On 25 December Suffisante was in Cork harbour, waiting for wind and weather to change to permit her to sail. A local pilot came aboard and he moved her closer inshore. Heathcote permitted the pilot to leave; the pilot was to return the next day and take her out. Heathcote then went below. At 5pm Suffisante hit ground, increasingly strongly. The crew fired distress guns and boats from nearby vessels came, but the choppy seas prevented cables or anchors from being let out. The pumps were managing to keep the water that was entering from rising until sand clogged them. Water began rising rapidly and the crew was barely able to get the sloop's cutter overboard before she fell on her beam ends and sank.
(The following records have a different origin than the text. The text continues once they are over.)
(* ===== verification/GovmomiTypes.v ===== *)
(** The API objects of the govmomi mode as the conversions between versions see
    them: every field of the structs of [api/govmomi/v1beta2] (module [infrav1], the hub) and of
    [api/govmomi/v1beta1] (module [infrav1beta1]), a field named by its struct. A slice or a map is an
    [option], because a conversion tells nil from empty. ([Types] has the same hub objects as the
    controllers see them.) [TypeMeta] is set by the machinery around a conversion and left out.
    [zero_] is the zero value of a struct and [set_] the assignment of a field. *)
From S2P Require Export ConvLib.

(** [api/govmomi/v1beta2], the hub version *)
Module infrav1.

Record NetworkRouteSpec := mkNetworkRouteSpec {
  NetworkRouteSpec_To : string;
  NetworkRouteSpec_Via : string;
  NetworkRouteSpec_Metric : option Z
}.

Definition zero_NetworkRouteSpec : NetworkRouteSpec :=
  mkNetworkRouteSpec "" "" None.

Definition set_NetworkRouteSpec_Metric (v : option Z) (x : NetworkRouteSpec) : NetworkRouteSpec := {|
  NetworkRouteSpec_To := NetworkRouteSpec_To x;
  NetworkRouteSpec_Via := NetworkRouteSpec_Via x;
  NetworkRouteSpec_Metric := v
|}.

Record IPPoolReference := mkIPPoolReference {
  IPPoolReference_Name : string;
  IPPoolReference_Kind : string;
  IPPoolReference_APIGroup : string
}.

Definition zero_IPPoolReference : IPPoolReference :=
  mkIPPoolReference "" "" "".

Record DHCPOverrides := mkDHCPOverrides {
  DHCPOverrides_Hostname : option string;
  DHCPOverrides_RouteMetric : option Z;
  DHCPOverrides_SendHostname : option bool;
  DHCPOverrides_UseDNS : option bool;
  DHCPOverrides_UseDomains : option string;
  DHCPOverrides_UseHostname : option bool;
  DHCPOverrides_UseMTU : option bool;
  DHCPOverrides_UseNTP : option bool;
  DHCPOverrides_UseRoutes : option string
}.
(* ===== verification/GovmomiConv.v ===== *)
(** The conversions of [api/govmomi/v1beta1]: those of [zz_generated.conversion.go]
    ([autoConvert_] and the [Convert_] that only call one) and those written by hand in
    [conversion.go]. Each takes the object that is converted and the one that is
    filled in; a field that is not assigned keeps what it had. [cast_] is a cast of an unsafe pointer between structs
    with the same fields. *)
From S2P Require Export ConvLib GovmomiTypes Sorting.

Section conversions.
Context `{ConvLib}.

Definition autoConvert_v1beta1_APIEndpoint_To_v1beta2_APIEndpoint (x : infrav1beta1.APIEndpoint) (out : infrav1.APIEndpoint) : res infrav1.APIEndpoint :=
  mret {|
    infrav1.APIEndpoint_Host := infrav1beta1.APIEndpoint_Host x;
    infrav1.APIEndpoint_Port := infrav1beta1.APIEndpoint_Port x
  |}.

Definition Convert_v1beta1_APIEndpoint_To_v1beta2_APIEndpoint (x : infrav1beta1.APIEndpoint) (out : infrav1.APIEndpoint) : res infrav1.APIEndpoint :=
  autoConvert_v1beta1_APIEndpoint_To_v1beta2_APIEndpoint x out.

Definition autoConvert_v1beta2_APIEndpoint_To_v1beta1_APIEndpoint (x : infrav1.APIEndpoint) (out : infrav1beta1.APIEndpoint) : res infrav1beta1.APIEndpoint :=
  mret {|
    infrav1beta1.APIEndpoint_Host := infrav1.APIEndpoint_Host x;
    infrav1beta1.APIEndpoint_Port := infrav1.APIEndpoint_Port x
  |}.

Definition Convert_v1beta2_APIEndpoint_To_v1beta1_APIEndpoint (x : infrav1.APIEndpoint) (out : infrav1beta1.APIEndpoint) : res infrav1beta1.APIEndpoint :=
  autoConvert_v1beta2_APIEndpoint_To_v1beta1_APIEndpoint x out.

Definition autoConvert_v1beta1_AllowedNamespaces_To_v1beta2_AllowedNamespaces (x : infrav1beta1.AllowedNamespaces) (out : infrav1.AllowedNamespaces) : res infrav1.AllowedNamespaces :=
  mret {|
    infrav1.AllowedNamespaces_Selector := infrav1beta1.AllowedNamespaces_Selector x
  |}.

Definition Convert_v1beta1_AllowedNamespaces_To_v1beta2_AllowedNamespaces (x : infrav1beta1.AllowedNamespaces) (out : infrav1.AllowedNamespaces) : res infrav1.AllowedNamespaces :=
  autoConvert_v1beta1_AllowedNamespaces_To_v1beta2_AllowedNamespaces x out.

Definition autoConvert_v1beta2_AllowedNamespaces_To_v1beta1_AllowedNamespaces (x : infrav1.AllowedNamespaces) (out : infrav1beta1.AllowedNamespaces) : res infrav1beta1.AllowedNamespaces :=
  mret {|
    infrav1beta1.AllowedNamespaces_Selector := infrav1.AllowedNamespaces_Selector x
  |}.

Definition Convert_v1beta2_AllowedNamespaces_To_v1beta1_AllowedNamespaces (x : infrav1.AllowedNamespaces) (out : infrav1beta1.AllowedNamespaces) : res infrav1beta1.AllowedNamespaces :=
  autoConvert_v1beta2_AllowedNamespaces_To_v1beta1_AllowedNamespaces x out.

Definition autoConvert_v1beta1_ClusterModule_To_v1beta2_ClusterModule (x : infrav1beta1.ClusterModule) (out : infrav1.ClusterModule) : res infrav1.ClusterModule :=
  v_ControlPlane ← metav1_Convert_bool_To_Pointer_bool (infrav1beta1.ClusterModule_ControlPlane x);
  mret {|
    infrav1.ClusterModule_ControlPlane := v_ControlPlane;
    infrav1.ClusterModule_TargetObjectName := infrav1beta1.ClusterModule_TargetObjectName x;
    infrav1.ClusterModule_ModuleUUID := infrav1beta1.ClusterModule_ModuleUUID x
  |}.

Definition Convert_v1beta1_ClusterModule_To_v1beta2_ClusterModule (x : infrav1beta1.ClusterModule) (out : infrav1.ClusterModule) : res infrav1.ClusterModule :=
  autoConvert_v1beta1_ClusterModule_To_v1beta2_ClusterModule x out.

Definition autoConvert_v1beta2_ClusterModule_To_v1beta1_ClusterModule (x : infrav1.ClusterModule) (out : infrav1beta1.ClusterModule) : res infrav1beta1.ClusterModule :=
  v_ControlPlane ← metav1_Convert_Pointer_bool_To_bool (infrav1.ClusterModule_ControlPlane x);
  mret {|
    infrav1beta1.ClusterModule_ControlPlane := v_ControlPlane;
    infrav1beta1.ClusterModule_TargetObjectName := infrav1.ClusterModule_TargetObjectName x;
    infrav1beta1.ClusterModule_ModuleUUID := infrav1.ClusterModule_ModuleUUID x
  |}.

Definition Convert_v1beta2_ClusterModule_To_v1beta1_ClusterModule (x : infrav1.ClusterModule) (out : infrav1beta1.ClusterModule) : res infrav1beta1.ClusterModule :=
  autoConvert_v1beta2_ClusterModule_To_v1beta1_ClusterModule x out.

Definition autoConvert_v1beta1_DHCPOverrides_To_v1beta2_DHCPOverrides (x : infrav1beta1.DHCPOverrides) (out : infrav1.DHCPOverrides) : res infrav1.DHCPOverrides :=
  mret {|
    infrav1.DHCPOverrides_Hostname := infrav1beta1.DHCPOverrides_Hostname x;
    infrav1.DHCPOverrides_RouteMetric := option_map to_int32 (infrav1beta1.DHCPOverrides_RouteMetric x);
    infrav1.DHCPOverrides_SendHostname := infrav1beta1.DHCPOverrides_SendHostname x;
    infrav1.DHCPOverrides_UseDNS := infrav1beta1.DHCPOverrides_UseDNS x;
    infrav1.DHCPOverrides_UseDomains := infrav1beta1.DHCPOverrides_UseDomains x;
    infrav1.DHCPOverrides_UseHostname := infrav1beta1.DHCPOverrides_UseHostname x;
    infrav1.DHCPOverrides_UseMTU := infrav1beta1.DHCPOverrides_UseMTU x;
    infrav1.DHCPOverrides_UseNTP := infrav1beta1.DHCPOverrides_UseNTP x;
    infrav1.DHCPOverrides_UseRoutes := infrav1beta1.DHCPOverrides_UseRoutes x
  |}.

Definition Convert_v1beta1_DHCPOverrides_To_v1beta2_DHCPOverrides (x : infrav1beta1.DHCPOverrides) (out : infrav1.DHCPOverrides) : res infrav1.DHCPOverrides :=
  autoConvert_v1beta1_DHCPOverrides_To_v1beta2_DHCPOverrides x out.

Definition autoConvert_v1beta2_DHCPOverrides_To_v1beta1_DHCPOverrides (x : infrav1.DHCPOverrides) (out : infrav1beta1.DHCPOverrides) : res infrav1beta1.DHCPOverrides :=
  mret {|
    infrav1beta1.DHCPOverrides_Hostname := infrav1.DHCPOverrides_Hostname x;
    infrav1beta1.DHCPOverrides_RouteMetric := infrav1.DHCPOverrides_RouteMetric x;
    infrav1beta1.DHCPOverrides_SendHostname := infrav1.DHCPOverrides_SendHostname x;
    infrav1beta1.DHCPOverrides_UseDNS := infrav1.DHCPOverrides_UseDNS x;
    infrav1beta1.DHCPOverrides_UseDomains := infrav1.DHCPOverrides_UseDomains x;
    infrav1beta1.DHCPOverrides_UseHostname := infrav1.DHCPOverrides_UseHostname x;
    infrav1beta1.DHCPOverrides_UseMTU := infrav1.DHCPOverrides_UseMTU x;
    infrav1beta1.DHCPOverrides_UseNTP := infrav1.DHCPOverrides_UseNTP x;
    infrav1beta1.DHCPOverrides_UseRoutes := infrav1.DHCPOverrides_UseRoutes x
  |}.

Definition Convert_v1beta2_DHCPOverrides_To_v1beta1_DHCPOverrides (x : infrav1.DHCPOverrides) (out : infrav1beta1.DHCPOverrides) : res infrav1beta1.DHCPOverrides :=
  autoConvert_v1beta2_DHCPOverrides_To_v1beta1_DHCPOverrides x out.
Although the officers blamed the pilot for having left Suffisante in a poorly-chosen location, the officers had mishandled the situation. Lieutenant John Forbes should have taken the watch, but remained below, leaving a midshipman in charge. The master, John Coleman, had gone below for his dinner and left the pilot in charge of the positioning; Coleman stated that he was unaware that the pilot had gone ashore. Heathcote was below dining with his officers and unaware of the developing situation. The court martial found him partly to blame for the loss and reprimanded him but did not punish him. It also reprimanded Coleman, and sentenced Forbes to the loss of one year's seniority.

== Legacy ==
The plans of Suffisante, as reconstituted by the British, are available at the National Maritime Museum in Greenwitch.